Your move: Don’t obsess about what you eat, but do be strategic about it, says study author Jamie Cooper, Ph.D., an associate professor of food and nutrition at the University of Georgia. If you overindulge during Thanksgiving dinner, don’t sweat it—but also don’t gorge on leftovers for days afterward. Freeze extra food to eat in small portions during the next month or two. “Be careful about how and what you eat at holiday parties as well,” suggests Cooper. “If you’re going to a potluck, bring a healthy dish, because then you’ll know you have at least one nutritious option.” (Our suggestion: Roasted fennel and farro salad.)

Myth: You’re too busy to work out
Fact: “You’re not—especially during the holidays,” says Dale Wagner, Ph.D., an associate professor at Utah State University who studies holiday weight gain. Sure, high-calorie meals make you sluggish, and cold weather makes outdoor workouts unappealing. But if you’re cashing in extra PTO days in November and December, you probably have more hours than usual to sneak in a workout despite an increased demand to play Candy Land and watch The Grinch, says Wagner.
Your move: Get creative about burning calories. “Look at additional free time as an opportunity to do things that you normally wouldn’t do,” says Wagner, who suggests cross-country skiing or snowshoeing with family or friends instead of, say, sitting around the fire or television. Performed a moderate intensity, cross-country skiing torches as many calories as cross-country running (643 calories per hour on average for a 150 pound individual), while snowshoeing is similar to hiking (379 calories per hour on average).

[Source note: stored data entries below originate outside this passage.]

(** The loop of [resolve_all]: bad rows are skipped. *)
Fixpoint resolve_rows (rows : list (Z * ProviderConfig)) : CEff SqlxError (list ResolvedProviderConfig) :=
  match rows with
  | [] => eret []
  | (prio, row) :: rows =>
      match split_kv_path (pv_credential_path row) with
      | None => resolve_rows rows
      | Some (kv_mount, kv_path) =>
          key ←! etry (read_credential kv_mount kv_path);
          rest ←! resolve_rows rows;
          eret (match key with
                | Ok api_key => MkResolved prio (pv_credential_path row) api_key :: rest
                | Err _ => rest
                end)
      end
  end.
Definition resolve_all (pool : string) : CEff SqlxError (list ResolvedProviderConfig) :=
  configs ←! pool_query pool (λ _, list_providers otp_model.CHANNEL);
  resolve_rows configs.

(** [OtpProviderCache]. *)
Abbreviation ProviderCache := (gmap N (list ResolvedProviderConfig)).

(** [OtpProviderCache::get_or_fetch]; [meanwhile] is what other tasks do to the cache
    between the two locks. A failed load is cached as the empty list. *)
Definition get_or_fetch (meanwhile : ProviderCache → ProviderCache) (entries : ProviderCache)
    (pool : string) (tenant_id : N) : Sure (ProviderCache * list ResolvedProviderConfig) :=
  match entries !! tenant_id with
  | Some cached => eret (entries, cached)
  | None =>
      let entries := meanwhile entries in
      match entries !! tenant_id with
      | Some cached => eret (entries, cached)
      | None =>
          resolved ←! etry (resolve_all pool);
          let resolved := match resolved with Ok l => l | Err _ => [] end in
          eret (<[tenant_id := resolved]> entries, resolved)
      end
  end.

(** One request to a provider, on the record whatever the answer. *)
Definition http_call (api_key destination body : string) : Sure (result SendOutcome SenderError) :=
  λ w, let w' := tick w in
       (add_call (MkCall otp_model.CHANNEL destination body) w', Ok (http_send api_key (w_trace w') destination body)).
Lemma with_producer_guar {A} (R : relation Cluster) `{!PreOrder R} slug name actor action
    (body : Tenant → string → N → CEff SettingError A) :
  (∀ a b c d, guar R (record_audit a b c d)) → (∀ t pool p, guar R (body t pool p)) →
  guar R (with_producer url slug name actor action body).
Proof.
  intros Ha Hb. apply slug_pool_guar; [apply _|step_guar|]. intros t pool. step_guar.
Qed.

Lemma set_producer_quota_legal slug name ch cl q actor : guar quota_step (set_producer_quota url slug name ch cl q actor).
Proof.
  apply with_producer_guar; [apply _|apply record_audit_quota|]. intros t pool p. cbv zeta.
  destruct (illegal_quota cl (pq_enforcement q)) eqn:Hi; [step_guar; apply record_audit_quota|].
  by apply set_quota_inner_legal.
Qed.

Lemma add_override_legal id slug name ch cl n from to_ by_ reason actor :
  guar quota_step (add_producer_quota_override url id slug name ch cl n from to_ by_ reason actor).
Proof.
  apply with_producer_guar; [apply _|apply record_audit_quota|]. intros t pool p. cbv zeta.
  destruct (override_rejection _ _ _ _); [step_guar; apply record_audit_quota|].
  unfold insert_override. apply guar_bind; [apply _|apply guar_lift|intros _; step_guar; apply record_audit_quota].
  apply guar_pool; [apply _|]. intros t' c d d' a Hd. destruct (db_override _ !! id) as [old|]; [done|].
  destruct (td_producer d !! _) as [row|]; [|done]. intros [= <- _]. by apply quota_step_database with d.
Qed.
End QuotaRuns.

(** Overrides leave the enforcement of a quota alone. *)
Lemma merge_enforcement quotas overrides key e :
  merge_config quotas overrides !! key = Some e →
  ∃ q, quotas !! key = Some q ∧ eq_enforcement e = pq_enforcement q.
Proof.
  unfold merge_config. rewrite apply_overrides_lookup, lookup_fmap. destruct (quotas !! key) as [q|]; simpl; [|done].
  intros [= <-]. exists q. split; [done|].
  assert (∀ e0, eq_enforcement (fold_left (λ e o, if decide (override_key o = key) then raise_per_day (po_per_day o) e else e)
    overrides e0) = eq_enforcement e0) as Hf.
  { induction overrides as [|o os IH]; intros e0; simpl; [done|]. rewrite IH. by case_decide. }
  apply Hf.
Qed.

(** A tracker refreshed from legal quotas never defers a message that is exempt. *)
Lemma legal_never_defers {Tz} `{!TimeZone Tz} `{!TimeZoneLaws Tz} (q q' : QuotaTracker Tz) d overrides p ch cl now dec :
  quotas_legal d → qt_config q = merge_config (db_quota d) overrides → cl = class.AUTH ∨ cl = class.TRANSACTIONAL →
  check_and_record q p ch cl now = (q', dec) → is_defer dec = false.
Proof.
  intros Hl Hq Hcl Hrun. eapply only_hard_quotas_defer; [exact Hrun|]. intros e Hna. rewrite Hq.
  intros (pq & Hpq & ->)%merge_enforcement Hh. apply Hl in Hpq. destruct Hcl as [->| ->]; [done|].
  unfold illegal_quota in Hpq. rewrite Hh in Hpq. done.
Qed.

Myth: If you’re already fit, you’re less likely to plump up
Fact: Being in shape doesn’t shield you from the effects of overindulgence and inactivity, according to a recent study in the American Journal of Clinical Nutrition. Yes, you have more “metabolically active tissue” (i.e., muscle) than most people. Yes, your metabolism operates in a higher gear if you work out regularly. No, those benefits don’t last long or protect you from a 3,000-calorie meal, like the average Thanksgiving dinner. “Generally, the benefits start to fade after a few days,” says study author Dale Schoeller, Ph.D., a professor emeritus of nutritional sciences at the University of Wisconsin. Stretch that out to two weeks, and your belly fat can rise by 7 percent, according to a meta-analysis in theJournal of Applied Physiology.
Your move: Stay focused. You don’t have to do the workouts you normally do, but do something (like the activities mentioned above). “And if you can, increase your step count to offset the caloric cost of indulgences,” says Schoeller. A brisk 30 minute walk can burn approximately 154 calories. An even better goal is to increase your total daily step count. Shoot for at least 7,500 steps a day, and do at least 3,000 of them at a cadence of 100 steps per minute, suggest researchers at the Walking Behavior Laboratory at the Pennington Biomedical Research Center in Baton Rouge, Louisiana.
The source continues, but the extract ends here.